Он посмотрел на вышитую ширму перед камином, а затем снова перевел взгляд на царя. Наконец он произнес с поклоном и улыбкой:
— Будьте благословенны в ваших начинаниях.
Царь усмехнулся.
— Прощай, Дитес.
Когда он ушел, царица вышла из-за ширмы и заняла свое кресло. Она пожала плечами:
— Если он считает мой двор выгребной ямой, странно, что он задержался здесь до сих пор.
— Он был влюблен, — объяснил царь.
— В кого? — поинтересовалась Аттолия.
Царь рассмеялся.
— В тебя.
Царица ничего не ответила, но ее щеки медленно порозовели, пока она молча сидела у кровати.
— Это шутка? — наконец спросила она.
Весь двор был в курсе, что старший сын Эрондитеса влюблен в царицу. Это знала вся страна. Костис подозревал, что это было общеизвестным фактом даже в Сунисе.
— Смешно, — сказала она.
Царь согласился.
— Смешно, как попасть под снежную лавину. Одна ты умудрилась не заметить этого.
Она недоверчиво покачала головой и ждала, что он продолжит говорить. Но прежде она обвела взглядом лица всех присутствовавших в комнате и нашла на их лицах отражение правды. Ее щеки порозовели еще сильнее. Она повернулась к царю.
— Сеанус с братом делали вид, что терпеть друг друга не могут. Это поддерживало расположение отца к Сеану, а Дитеса избавляло от подозрений в связях с оппозицией и давало возможность сблизиться с тобой, по крайней мере до тех пор, пока не появился я со своими претензиями. Сеанус ревновал тебя от лица своего брата. Он надеялся, что в случае моей смерти, ты согласишься принять любовь Дитеса.
— Бедный Дитес, — задумчиво сказала она, все еще не в силах поверить. — А ты ревновал… к его филии?
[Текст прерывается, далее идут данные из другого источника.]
(** * Bank-statement pipeline: parsers, validators, categorizer, rule engine
      and accounting (IIF) exporter.

    A shallow embedding of the TypeScript sources
    - [lib/validators.ts]      (parseNumeric, validateCSVParseable,
                                validateRequiredColumns,
                                validateBalanceConsistency, validateParsedCSV,
                                validateCustomRule, validateSplitAllocations,
                                validateSplitTransactions, validateIIF),
    - [lib/csv-processor.ts]   (COLUMN_MAPPINGS, findColumn, parseAmount,
                                parseCSV),
    - [lib/qbo-parser.ts]      (parseOFXDate, extractTag, extractBlocks,
                                inferAccountType, parseQBO, isQBOFormat),
    - [lib/categorizer.ts]     (CATEGORY_RULES, categorizeTransaction,
                                categorizeAllTransactions),
    - [lib/custom-rules.ts]    (matchesCondition, matchesRule, applyRule and the
                                split walk, applyRules, applyRulesToAll,
                                createCategorizationRule, createSplitRule),
    - [lib/iif-exporter.ts]    (escapeIIF, getQBAccount, groupSplitTransactions,
                                generateIIF, generateIIFWithAccounts).

    Conventions of the embedding.
    - A JavaScript [number] is [NaN] or a finite value; finite values are exact
      rationals ([Q]).  Binary rounding and the two infinities are not
      represented there; [parseNumeric] and [validateBalanceConsistency],
      whose results turn on them, are read a second time over the binary64
      numbers of the host (module [Binary64]).
    - An indexed read of a plain object is a lookup of its own keys; the names
      inherited from [Object.prototype] are excluded where a property
      depends on the difference.
    - A JavaScript string is a Rocq [string] (8-bit characters standing for
      ASCII text).
    - [Record<string,string>] objects are [gmap string string]; a [Map] that is
      iterated is an association list in insertion order.
    - Host built-ins whose behaviour is not defined by the sources
      ([parseFloat], regular expressions, [Date], [Array.prototype.sort],
      [String(number)]) are variables of the section below.
    - [Date.now()] is a clock read through a counter that the rule pipeline
      threads along; the rules kept in the browser's storage are a parameter
      of [applyRules]. *)

From Stdlib Require Import ZArith QArith Qround Qabs Lqa Lia.
From Stdlib Require Import List Bool Ascii String DecimalString Permutation.
From Stdlib Require DecimalZ Floats.
From stdpp Require Import base option list gmap strings.

Import ListNotations.
Local Open Scope string_scope.
Local Open Scope list_scope.

(* ================================================================== *)
(** ** JavaScript numbers *)
(* ================================================================== *)

Inductive number : Type :=
| NaN
| Num (q : Q).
Его Величество, полубог и вершитель людских судеб, на глазах всех присутствующих вновь превратился в человека, очень молодого и влюбленного. Еще раз расправив покрывало, он опустил глаза и признался:
— Ужасно.
Губы Аттолии искривились, ее глаза сузились, но даже ее самообладание внезапно подвело ее, и царице пришлось прикрыть рот рукой, чтобы скрыть улыбку, а затем смех. Ее плечи слегка дрожали.
— Я брошу в тебя подушкой, — предупредил царь. — Ты роняешь мой престиж перед лицом моих придворных.
Царица подняла голову, но ненадолго задержала ладонь у лица. Когда она опустила руку, ее лицо казалось почти безмятежным.
— Как будто тебя это беспокоит, — сказала она. Потом внимательно посмотрела в лицо мужу. — Ты устал, — добавила она.
— Да, — признался он, это было яснее ясного.
Его щеки горели сильнее, чем от здорового румянца. Она подняла руку, чтобы коснуться его лба, но он отстранился.
— Иди к себе, — сказал он.
— Хорошо, раз ты желаешь, — пробормотала она и встала. — Ты отпустишь слуг и будешь спать?
— Да.
Она наклонилась, чтобы поцеловать его, и ушла.
«Как будто тебя это беспокоит».
* * *
Если придворные и чувствовали огорчение, ужас или смущение, им не оставили времени вволю предаться своим чувствам.